On Dec. 15, a team of six cavers entered Jewel Cave National Monument.
On Dec. 16, the crew mapped the 200th mile of the cave.
Jewel Cave, the second largest cave in the country, was first explored nearly 60 years ago.
“When I started exploring Jewel Cave in 1959, we only knew about 3,000 feet of passages. A few more had been secretly discovered, but we did not know about them at the time,” said Dwight Deal, a pioneer in the history or the cave’s exploration.
That day, the group surveyed 3,338.75 feet of passages. When they exited the cave on Dec. 17, they were greeted by park staff, family and friends for an evening celebration and potluck and to share their experiences.
The National Park Service sign proclaimed Jewel Cave to be “a small cave” in those early days with only two miles mapped.
“I gained permission to explore and survey the cave and recruited Herb and Jan Conn to help. We had mapped seven miles, mostly of cave passages never before been entered by humans, by the time I had finished my MS thesis on the geology of the cave,” said Deal. “To the geological knowledge of caves that existed in 1959, Jewel Cave was crazy and nonsensical.”
From 1959 through 1981, the Conns explored and discovered more than 60 miles of cave passages.
Since 1981, two generations of cavers have followed in their footsteps have continued to discover new passages, unique formations and even cave lakes.
Exploration is time consuming.
From the elevators it takes about eight hours to reach deep camp, one of three camps created for cave exploration.
Explorers travel from deep camp to the end of the cave to continue mapping. Caving involves a lot of physically demanding activity.
While other caves can be more technical with rope rigging, water and cold to contend with, Jewel Cave is still quite taxing to explore.
“Jewel (Cave) is a very special cave in terms of distances traveled from the entrance and in terms of physical difficulty,” notes Stan Allison, one of the six individuals on the team that mapped the 200th mile. “The cave constantly requires scrambling over breakdown (rocks), climbing up and down chimneys and squeezing through tight chest compressing squeezes and extended belly crawls. The easy walking cave in Jewel (Cave) is the exception, not the rule.”
Allison, a caver since the age of 16, began working at Wind Cave as an interpreter in 1990. From there, he moved up to a cave technician position.
His first Jewel Cave trip was in 1990 and he was part of the team that made the Stopper discovery in 1991. That has led to over 70 miles of cave.
Although he missed the 100th mile survey trip he still made yearly trips to Jewel Cave to participate in exploration until about 2012 when survey and exploration in caves in the Grand Canyon became more of a priority for him.
He has surveyed over 30 miles in Jewel Cave and is one of the top 10 surveyors in terms of mileage surveyed.
“Jewel (Cave) is among the most challenging caves that I have worked in due to non-stop obstacles, extensive crawls and long distances traveled,” he said. “Jewel (Cave) has a very fun character with crystals on walls that enables free climbing of pits and domes that would not be climbable in other caves due to slick surfaces.
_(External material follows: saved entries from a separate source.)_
(* ===== verification/Engine.v ===== *)
(** * Engine: the deterministic-replay engine ([crates/onebarrier/src/lib.rs])

    [Engine] applies a totally ordered stream of operations to a state machine
    exactly once, logs each one, cuts snapshots and recovers from them. It is
    generic in the state machine ([StateMachine]) and in the timestamps of the
    fabric, whose type belongs to the crate [onepipe_core]: only
    [Timestamp::as_nanos], a [u64], is used, and it is a parameter here. *)

From S2P Require Import Prelude Bytes Io State Durable.
Local Open Scope Z_scope.

(** ** State *)

Record Stats := mkStats {
  st_applied : Z; st_suppressed : Z; st_snapshots : Z; st_replayed : Z }.

Record Engine (S : Type) := mkEngine {
  state : S;
  applied : gmap Z Z;
  last_ts : Z;
  dur : Durable;
  snap_interval : Z;
  ops_since_snap : Z;
  stats : Stats;
}.
Arguments mkEngine {S}.
Arguments state {S}.
Arguments applied {S}.
Arguments last_ts {S}.
Arguments dur {S}.
Arguments snap_interval {S}.
Arguments ops_since_snap {S}.
Arguments stats {S}.

#[export] Instance Durable_eq_dec : EqDecision Durable.
Proof. solve_decision. Defined.
#[export] Instance Stats_eq_dec : EqDecision Stats.
Proof. solve_decision. Defined.
#[export] Instance Engine_eq_dec {S} `{EqDecision S} : EqDecision (Engine S).
Proof. solve_decision. Defined.

Definition stats_default : Stats := mkStats 0 0 0 0.

Section Updates.
Context {S : Type}.
Implicit Types e : Engine S.

Definition set_vol e (s : S) (a : gmap Z Z) (t : Z) : Engine S :=
  mkEngine s a t (dur e) (snap_interval e) (ops_since_snap e) (stats e).
Definition set_dur e (d : Durable) : Engine S :=
  mkEngine (state e) (applied e) (last_ts e) d (snap_interval e) (ops_since_snap e) (stats e).
Definition set_ops e (n : Z) : Engine S :=
  mkEngine (state e) (applied e) (last_ts e) (dur e) (snap_interval e) n (stats e).
Definition set_stats e (st : Stats) : Engine S :=
  mkEngine (state e) (applied e) (last_ts e) (dur e) (snap_interval e) (ops_since_snap e) st.

Definition count_suppressed e : Engine S :=
  let s := stats e in
  set_stats e (mkStats (st_applied s) (st_suppressed s + 1) (st_snapshots s) (st_replayed s)).
Definition count_applied e : Engine S :=
  let s := stats e in
  set_stats e (mkStats (st_applied s + 1) (st_suppressed s) (st_snapshots s) (st_replayed s)).
Definition count_snapshot e : Engine S :=
  let s := stats e in
  set_stats e (mkStats (st_applied s) (st_suppressed s) (st_snapshots s + 1) (st_replayed s)).
Definition set_replayed e (n : Z) : Engine S :=
  let s := stats e in
  set_stats e (mkStats (st_applied s) (st_suppressed s) (st_snapshots s) n).

(** Methods run on the engine and the world. *)
Definition on_eng {A} (m : M (Engine S) A) : M (Engine S * World) A :=
  zoom fst (λ e s, (e, s.2)) m.
Definition on_dur {A} (m : M (Durable * World) A) : M (Engine S * World) A :=
  zoom (λ s, (dur s.1, s.2)) (λ d s, (set_dur s.1 d.1, d.2)) m.
(** Run a method on a local object. *)
Definition run_local {σ τ A} (m : M τ A) (t : τ) : M σ (A * τ) := λ s,
  match m t with
  | (Ok a, t') => (Ok (a, t'), s)
  | (Err e, _) => (Err e, s)
  | (Panic, _) => (Panic, s)
  | (Killed, _) => (Killed, s)
  end.
End Updates.

(** ** Operations *)

Section Operations.
Context {S : Type} {SM : StateMachine S}.
Context {Timestamp : Type} (as_nanos : Timestamp → Z).

Definition fresh (d : Durable) (interval : Z) : Engine S :=
  mkEngine sm_default ∅ 0 d (Z.max interval 1) 0 stats_default.

Definition create (interval : Z) (fs : bool) : M World (Engine S) :=
  d ← durable_open fs; mret (fresh d interval).

(** The high-water mark of a client: [applied.get(&c).copied().unwrap_or(0)]. *)
Definition hw (a : gmap Z Z) (c : Z) : Z := default 0 (a !! c).

(** [None] is a duplicate. *)
Definition apply_dedup (ts_ns : Z) (op : Op) : M (Engine S) (option Output) :=
  e ← get;
  if op_seq op <=? hw (applied e) (op_client op) then mret None
  else
    '(s, out) ← unwrap (sm_apply (state e) op);
    _ ← modify (λ e,
          set_vol e s (<[op_client op := op_seq op]> (applied e))
            (if last_ts e <? ts_ns then ts_ns else last_ts e));
    mret (Some out).

Definition encode_mark (cs : Z * Z) : bytes := to_le_bytes 4 cs.1 ++ to_le_bytes 8 cs.2.

Definition encode_snapshot (e : Engine S) : bytes :=
  let sm := sm_snapshot (state e) in
  to_le_bytes 8 (last_ts e) ++
  to_le_bytes 4 (try_from_or_max U32_MAX (Z.of_nat (size (applied e)))) ++
  concat (map encode_mark (btree_iter (applied e))) ++
  len32 sm ++ sm.

(** One iteration of the loop of [load_snapshot] over the marks:
    [let (Some(c), Some(s)) = (r.u32(), r.u64()) else { break }]. Both reads are
    evaluated before the match, so a break may leave the reader past the first. *)
Definition load_mark (ar : gmap Z Z * Reader) : Flow (gmap Z Z * Reader) :=
  let '(a, r) := ar in
  let '(c, r) := try_read rd_u32 r in
  let '(s, r) := try_read rd_u64 r in
  match c, s with
  | Some c, Some s => Continue (<[c := s]> a, r)
  | _, _ => Break (a, r)
  end.

(** A snapshot too short to parse leaves the engine as it was. *)
Definition load_snapshot (b : bytes) (e : Engine S) : Engine S :=
  match rd_u64 (reader_new b) with
  | None => e
  | Some (ts, r) =>
      match rd_u32 r with
      | None => e
      | Some (n, r) =>
          let '(a, r) := for_break (Datatypes.S (length b)) n load_mark (∅, r) in
          match rd_u32 r with
          | None => e
          | Some (smlen, r) =>
              match rd_slice smlen r with
              | None => e
              | Some (sm, _) => set_vol e (sm_restore sm) a ts
              end
          end
      end
  end.

Definition snapshot : M (Engine S * World) unit :=
  s ← get;
  _ ← on_dur (write_snapshot (encode_snapshot s.1));
  on_eng (modify (λ e, count_snapshot (set_ops e 0))).

(** Replay the log, counting the records applied. *)
Fixpoint replay (l : list (Z * bytes)) (n : Z) : M (Engine S) Z :=
  match l with
  | [] => mret n
  | (ts, b) :: l =>
      match decode b with
      | None => replay l n
      | Some op =>
          r ← apply_dedup ts op;
          replay l (if r is Some _ then n + 1 else n)
      end
  end.

(** [a % b], which panics when [b] is 0. *)
Definition u64_rem (a b : Z) : option Z := if b =? 0 then None else Some (a mod b).

Definition recover (interval : Z) (fs : bool) : M World (Engine S) :=
  d ← durable_open fs;
  snap ← read_snapshot;
  let eng := match snap with
             | Some b => load_snapshot b (fresh d interval)
             | None => fresh d interval
             end in
  l ← read_log;
  '(replayed, eng) ← run_local (replay l 0) eng;
  since ← unwrap (u64_rem replayed (snap_interval eng));
  mret (set_ops (set_replayed eng replayed) since).

Definition deliver (ts : Timestamp) (op : Op) : M (Engine S * World) Output :=
  let ts_ns := as_nanos ts in
  r ← on_eng (apply_dedup ts_ns op);
  match r with
  | None => _ ← on_eng (modify count_suppressed); mret OutSuppressed
  | Some out =>
      _ ← on_eng (modify count_applied);
      _ ← on_dur (append ts_ns (encode op));
      _ ← on_eng (modify (λ e, set_ops e (ops_since_snap e + 1)));
      s ← get;
      _ ← (if snap_interval s.1 <=? ops_since_snap s.1 then snapshot else mret tt);
      mret out
  end.

(** [applied.keys().copied().max().unwrap_or(0)] *)
Definition max_client (e : Engine S) : Z :=
  match (btree_iter (applied e)).*1 with
  | [] => 0
  | c :: cs => fold_left Z.max cs c
  end.

Definition export_state (e : Engine S) : bytes := encode_snapshot e.

Definition import_state (b : bytes) : M (Engine S * World) unit :=
  _ ← on_eng (modify (load_snapshot b));
  _ ← on_dur (write_snapshot b);
  on_eng (modify (λ e, set_ops e 0)).

(** The oracle: the same deduplication, no persistence; [None] is a panic. *)
Definition reference_step (acc : option (S * gmap Z Z)) (op : Op) : option (S * gmap Z Z) :=
  '(s, a) ← acc;
  if hw a (op_client op) <? op_seq op then
    '(s', _) ← sm_apply s op;
    Some (s', <[op_client op := op_seq op]> a)
  else Some (s, a).

Definition reference_apply (ops : list Op) : option S :=
  fst <$> fold_left reference_step ops (Some (sm_default, ∅)).
End Operations.
(* ===== verification/EngineFacts.v ===== *)
(** * EngineFacts: the engine as a fold over deduplicated operations

    The volatile part of an engine is its [Image]: the state, the high-water
    marks, the horizon. [step] is the effect of one delivered operation on it;
    [apply_dedup], [replay] and [load_snapshot] are described in terms of images,
    and a snapshot is shown to hold its image. *)

From S2P Require Import Prelude Bytes Io State Durable Engine.
Local Open Scope Z_scope.

Record Image (S : Type) := mkImage { im_state : S; im_hw : gmap Z Z; im_ts : Z }.
Arguments mkImage {S}.
Arguments im_state {S}.
Arguments im_hw {S}.
Arguments im_ts {S}.

Section Images.
Context {S : Type} {SM : StateMachine S}.
Implicit Types (e : Engine S) (v : Image S).

Definition image e : Image S := mkImage (state e) (applied e) (last_ts e).
Definition with_image e v : Engine S := set_vol e (im_state v) (im_hw v) (im_ts v).
Definition image0 : Image S := mkImage sm_default ∅ 0.

Definition covered v (op : Op) : bool := op_seq op <=? hw (im_hw v) (op_client op).

(** One delivered operation: the next image and the output ([None]: duplicate). *)
Definition step_out v (r : Z * Op) : option (Image S * option Output) :=
  if covered v r.2 then Some (v, None)
  else
    '(s, o) ← sm_apply (im_state v) r.2;
    Some (mkImage s (<[op_client r.2 := op_seq r.2]> (im_hw v))
            (if im_ts v <? r.1 then r.1 else im_ts v), Some o).
Definition step v r : option (Image S) := fst <$> step_out v r.

Fixpoint steps v (rs : list (Z * Op)) : option (Image S) :=
  match rs with
  | [] => Some v
  | r :: rs => v' ← step v r; steps v' rs
  end.

Lemma image_with_image e v : image (with_image e v) = v.
Proof. by destruct v. Qed.
Lemma with_image_image e : with_image e (image e) = e.
Proof. by destruct e. Qed.
Lemma with_image_twice e v v' : with_image (with_image e v) v' = with_image e v'.
Proof. done. Qed.

Lemma apply_dedup_eq ts op e :
  apply_dedup ts op e =
    match step_out (image e) (ts, op) with
    | None => (Panic, e)
    | Some (v, o) => (Ok o, with_image e v)
    end.
Proof.
  unfold apply_dedup, step_out, covered. rewrite run_bind. cbn.
  case_match; [by rewrite with_image_image|].
  rewrite run_bind. unfold unwrap. by destruct (sm_apply (state e) op) as [[s o]|].
Qed.

Lemma steps_app v rs1 rs2 : steps v (rs1 ++ rs2) = steps v rs1 ≫= λ v', steps v' rs2.
Proof.
  revert v; induction rs1 as [|r rs1 IH]; intros v; [done|].
  cbn. destruct (step v r); [apply IH|done].
Qed.

Lemma steps_snoc v rs r : steps v (rs ++ [r]) = steps v rs ≫= λ v', step v' r.
Proof. rewrite steps_app. destruct (steps v rs); cbn; [by destruct (step i r)|done]. Qed.

Lemma step_covered v r : covered v r.2 = true → step v r = Some v.
Proof. intros H. unfold step, step_out. by rewrite H. Qed.

Lemma steps_covered v rs : Forall (λ r, covered v r.2 = true) rs → steps v rs = Some v.
Proof. induction 1 as [|r rs H _ IH]; [done|]. cbn. by rewrite step_covered. Qed.

Lemma hw_insert a c s c' : hw (<[c := s]> a) c' = if decide (c = c') then s else hw a c'.
Proof. unfold hw. rewrite lookup_insert. by case_decide. Qed.

(** Marks only grow, and a delivered operation is covered from then on. *)
Lemma step_mono v r v' op : step v r = Some v' → covered v op = true → covered v' op = true.
Proof.
  unfold step, step_out. destruct (covered v r.2) eqn:Er; [by intros [= <-]|].
  destruct (sm_apply _ _) as [[s o]|]; [|done]. intros [= <-].
  unfold covered in *. cbn. rewrite hw_insert. apply Z.leb_gt in Er.
  case_decide as Hc; [|done]. rewrite <- Hc, !Z.leb_le. lia.
Qed.

Lemma step_covers v r v' : step v r = Some v' → covered v' r.2 = true.
Proof.
  unfold step, step_out. destruct (covered v r.2) eqn:Er; [by intros [= <-]|].
  destruct (sm_apply _ _) as [[s o]|]; [|done]. intros [= <-].
  unfold covered. cbn. rewrite hw_insert, decide_True by done. apply Z.leb_refl.
Qed.

Lemma steps_mono rs v v' op : steps v rs = Some v' → covered v op = true → covered v' op = true.
Proof.
  revert v; induction rs as [|r rs IH]; intros v; cbn; [by intros [= <-]|].
  intros (v1 & E & Hs)%bind_Some Hc. by eapply IH, step_mono.
Qed.

Lemma steps_covers rs v v' : steps v rs = Some v' → Forall (λ r, covered v' r.2 = true) rs.
Proof.
  revert v; induction rs as [|r rs IH]; intros v; cbn; [by constructor|].
  intros (v1 & E & Hs)%bind_Some. constructor; [|by eapply IH].
  by eapply steps_mono, step_covers.
Qed.

(** Replaying what an image already covers changes nothing. *)
Lemma steps_idem rs v v' : steps v rs = Some v' → steps v' rs = Some v'.
Proof. intros. by eapply steps_covered, steps_covers. Qed.

(** A duplicate is answered without touching the state, the log or the disk. *)
Lemma deliver_covered {Timestamp} (as_nanos : Timestamp → Z) ts op e w :
  covered (image e) op = true →
  deliver as_nanos ts op (e, w) = (Ok OutSuppressed, (count_suppressed e, w)).
Proof.
  intros Hc. unfold deliver. rewrite run_bind. unfold on_eng at 1, zoom. cbn [fst snd].
  rewrite apply_dedup_eq. unfold step_out. cbn [snd]. rewrite Hc, with_image_image. done.
Qed.

(** ** Images and the reference oracle *)

Lemma reference_step_step v r :
  reference_step (Some (im_state v, im_hw v)) r.2 = (λ v', (im_state v', im_hw v')) <$> step v r.
Proof.
  unfold step, step_out, covered. cbn. rewrite Z.leb_antisym.
  destruct (_ <? _); cbn; [|done]. by destruct (sm_apply _ _) as [[s o]|].
Qed.

Lemma reference_steps rs v :
  fold_left reference_step rs.*2 (Some (im_state v, im_hw v)) =
    (λ v', (im_state v', im_hw v')) <$> steps v rs.
Proof.
  revert v; induction rs as [|r rs IH]; intros v; [done|].
  cbn [fold_left fmap list_fmap]. rewrite reference_step_step. cbn.
  destruct (step v r) as [v'|]; cbn; [apply IH|].
  clear. induction rs as [|r rs IH]; [done|]. apply IH.
Qed.

Lemma reference_apply_steps rs : reference_apply rs.*2 = im_state <$> steps image0 rs.
Proof.
  unfold reference_apply.
  change (Some (sm_default, ∅)) with (Some (im_state image0, im_hw image0)).
  rewrite (reference_steps rs image0).
  by destruct (steps image0 rs).
Qed.

(** ** Replay *)

Fixpoint decoded (l : list (Z * bytes)) : list (Z * Op) :=
  match l with
  | [] => []
  | (ts, b) :: l => if decode b is Some op then (ts, op) :: decoded l else decoded l
  end.

Lemma replay_eq l n e :
  match steps (image e) (decoded l) with
  | None => ∃ e', replay l n e = (Panic, e')
  | Some v => ∃ n', replay l n e = (Ok n', with_image e v) ∧ n <= n' <= n + len l
  end.
Proof.
  revert n e; induction l as [|[ts b] l IH]; intros n e.
  - exists n. cbn. rewrite with_image_image. split; [done|lia].
  - cbn. destruct (decode b) as [op|]; cbn.
    + unfold step. rewrite run_bind, apply_dedup_eq.
      destruct (step_out (image e) (ts, op)) as [[v o]|]; cbn; [|eauto].
      specialize (IH (if o is Some _ then n + 1 else n) (with_image e v)).
      rewrite image_with_image in IH. destruct (steps v (decoded l)); [|exact IH].
      destruct IH as (n' & -> & Hn). exists n'. split; [done|]. destruct o; lia.
    + specialize (IH n e). destruct (steps (image e) (decoded l)); [|exact IH].
      destruct IH as (n' & -> & Hn). exists n'. split; [done|]. lia.
Qed.

(** ** Snapshots *)

Lemma load_snapshot_frame b e : load_snapshot b e = with_image e (image (load_snapshot b e)).
Proof. unfold load_snapshot. repeat case_match; by rewrite ?with_image_image. Qed.

Lemma load_snapshot_image b e e' :
  image e = image e' → image (load_snapshot b e) = image (load_snapshot b e').
Proof. intros H. unfold load_snapshot. by repeat case_match. Qed.
End Images.

(** ** Well-formed images *)

Section Wf.
Context {S : Type} {SM : StateMachine S} {SMok : StateMachineOk S}.
Implicit Types (e : Engine S) (v : Image S).

(** [B] bounds what the length fields of a snapshot of the image must hold. *)
Record wf_image (B : Z) v : Prop := {
  wf_inv : sm_inv (im_state v);
  wf_marks c s : im_hw v !! c = Some s → is_u32 c ∧ is_u64 s;
  wf_ts : is_u64 (im_ts v);
  wf_clients : Z.of_nat (size (im_hw v)) <= B;
  wf_size : len (sm_snapshot (im_state v)) <= B;
}.

Definition wf_rec (r : Z * Op) : Prop :=
  is_u64 r.1 ∧ wf_op r.2 ∧ len (encode r.2) <= U32_MAX.

#[export] Instance wf_rec_dec r : Decision (wf_rec r).
Proof. unfold wf_rec. apply _. Defined.

Lemma wf_image0 : wf_image (Z.max 0 sm_base) image0.
Proof.
  split; cbn.
  - apply sm_inv_default.
  - intros c s H. by rewrite lookup_empty in H.
  - width_lia.
  - rewrite map_size_empty. lia.
  - pose proof sm_base_default. lia.
Qed.

Lemma wf_image_weaken B B' v : B <= B' → wf_image B v → wf_image B' v.
Proof. intros ? []. split; try done; lia. Qed.

Lemma step_wf B v r v' :
  wf_rec r → wf_image B v → step v r = Some v' → wf_image (B + sm_weight r.2) v'.
Proof.
  intros (Hts & Hop & _) Hv. unfold step, step_out. pose proof (sm_weight_pos r.2).
  destruct (covered v r.2) eqn:Ec.
  { intros [= <-]. by eapply wf_image_weaken; [|done]; lia. }
  destruct (sm_apply _ _) as [[s o]|] eqn:Ea; [|done]. intros [= <-].
  destruct Hv as [Hi Hm Ht Hc Hz]. pose proof (sm_snapshot_grow _ _ _ _ Hi Ea). split; cbn.
  - by eapply sm_inv_apply.
  - intros c q. rewrite lookup_insert. case_decide as Heq; [|apply Hm].
    intros [= <-]. subst c. by destruct Hop as (? & ? & _).
  - by case_match.
  - rewrite map_size_insert. destruct (im_hw v !! op_client r.2); cbn; lia.
  - lia.
Qed.

Definition weights (rs : list (Z * Op)) : Z := sumZ (λ r, sm_weight r.2) rs.

Lemma weights_nonneg rs : 0 <= weights rs.
Proof. apply sumZ_nonneg. intros r. pose proof (sm_weight_pos r.2). lia. Qed.

Lemma steps_wf B v rs v' :
  Forall wf_rec rs → wf_image B v → steps v rs = Some v' → wf_image (B + weights rs) v'.
Proof.
  intros Hrs; revert B v; induction Hrs as [|r rs Hr _ IH]; intros B v Hv; cbn.
  - intros [= <-]. by rewrite Z.add_0_r.
  - intros (v1 & E & Hs)%bind_Some. rewrite Z.add_assoc.
    eapply IH; [|done]. by eapply step_wf.
Qed.

(** ** A snapshot holds its image *)

Lemma load_mark_ok a r c s y :
  is_u32 c → is_u64 s → ahead r (encode_mark (c, s) ++ y) →
  ∃ r', load_mark (a, r) = Continue (<[c := s]> a, r') ∧ ahead r' y.
Proof.
  intros Hc Hs HA. unfold encode_mark in HA. cbn [fst snd] in HA. rewrite <- app_assoc in HA.
  destruct (reads_u32 c Hc _ _ HA) as (r1 & E1 & HA1).
  destruct (reads_u64 s Hs _ _ HA1) as (r2 & E2 & HA2).
  exists r2. split; [|done]. unfold load_mark, try_read. by rewrite E1, E2.
Qed.

Lemma load_marks l fuel a r y :
  (length l ≤ fuel)%nat → ahead r (concat (map encode_mark l) ++ y) →
  Forall (λ cs, is_u32 cs.1 ∧ is_u64 cs.2) l →
  ∃ r', for_break fuel (len l) load_mark (a, r) = (btree_extend a l, r') ∧ ahead r' y.
Proof.
  revert fuel a r; induction l as [|[c s] l IH]; intros fuel a r Hf HA Hw.
  - exists r. by rewrite for_break_nil.
  - destruct fuel as [|fuel]; [cbn in Hf; lia|].
    apply Forall_cons in Hw as [[Hc Hs] Hw]. cbn [map concat] in HA. rewrite <- app_assoc in HA.
    destruct (load_mark_ok a r c s _ Hc Hs HA) as (r' & E & HA').
    rewrite (for_break_cons _ _ _ _ _ _ E). apply IH; [cbn in Hf; lia|done|done].
Qed.

Lemma load_encode_snapshot B e e' :
  wf_image B (image e) → B <= U32_MAX →
  load_snapshot (encode_snapshot e) e' = with_image e' (image e).
Proof.
  intros [Hinv Hmarks Hts Hcl Hsz] HB. cbn in *.
  remember (encode_snapshot e) as b eqn:Eb. unfold encode_snapshot in Eb.
  rewrite try_from_or_max_small in Eb by lia.
  set (sm := sm_snapshot (state e)) in *.
  assert (Hu : is_u32 (Z.of_nat (size (applied e)))) by width_lia.
  assert (Hm : Forall (λ cs, is_u32 cs.1 ∧ is_u64 cs.2) (btree_iter (applied e))).
  { apply Forall_forall. intros [c s] Hin%elem_of_btree_iter. by apply Hmarks. }
  assert (Hl : (length (btree_iter (applied e)) ≤ Datatypes.S (length b))%nat).
  { assert (∀ l, length (concat (map encode_mark l)) = (12 * length l)%nat) as Hlen.
    { intros l. induction l as [|x l IH]; [done|]. cbn [map concat length].
      unfold encode_mark at 1. len_lia. }
    pose proof (Hlen (btree_iter (applied e))). rewrite Eb. len_lia. }
  unfold load_snapshot.
  destruct (reads_u64 (last_ts e) Hts (reader_new b) _ ltac:(rewrite Eb; apply ahead_new))
    as (r1 & -> & HA1).
  destruct (reads_u32 _ Hu _ _ HA1) as (r2 & -> & HA2).
  rewrite <- (length_btree_iter (applied e)).
  destruct (load_marks _ _ ∅ _ _ Hl HA2 Hm) as (r3 & -> & HA3).
  destruct (reads_len32 sm ltac:(lia) _ _ HA3) as (r4 & -> & HA4).
  destruct (reads_slice sm r4 []) as (r5 & -> & _); [by rewrite app_nil_r|].
  rewrite btree_extend_iter. unfold sm. rewrite sm_restore_snapshot by (done || unfold sm in *; lia).
  done.
Qed.
End Wf.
Jewel (Cave) is also a lot of fun, because the wind is a constant companion.”
Mapping of the cave is done entirely by volunteers.
Jewel is currently the third largest cave in the world and second largest cave in the nation.
“Caving is a difficult and demanding activity, and the monument has been very fortunate to have such dedicated and skilled cave explorers, who love caving at Jewel Cave and keep finding more of this amazing underground resource,” said Michelle Wheatley, superintendent of Jewel Cave National Monument, in a release.
The most recent discovery in the cave occurred in 2014 when explorers found a narrow fissure with airflow in the western branch, which they called the Southwest Splinter.
The Southwest Splinter has led to the discovery of 24 additional miles of passages in addition to the uncovering of the cave’s first lakes.
Due to the remoteness of that area, cavers spend up to four days in the cave, resting each evening at a site called Deep Camp.
It takes cavers about eight hours to reach Deep Camp from the visitor center elevations.
From there, it takes another four hours to reach the “end” of the cave.
“It felt good to be part of hundreds of cavers who have contributed thousands of hours of time since 1959 to achieve 200 miles of cave survey,” recalls Allison. “After surveying the 200th mile we found a large stalagmite approximately seven feet tall and five feet in diameter with beautiful cream and reddish coloration. It is the largest known stalagmite in Jewel Cave and it was like the cherry on top of the 200-mile cake.”
Allison hopes to support the 300-mile trip and celebration as well as the next generation of cavers who continue to explore and survey Jewel Cave.
The monument is planning a 200-Mile Celebration on June 28-30 in Custer.
Guest speakers, youth activities and an array of presentations are being planned with the assistance of the Black Hills Parks and Forests Associations.
Registration materials and a complete listing of events will be made available by Feb. 1.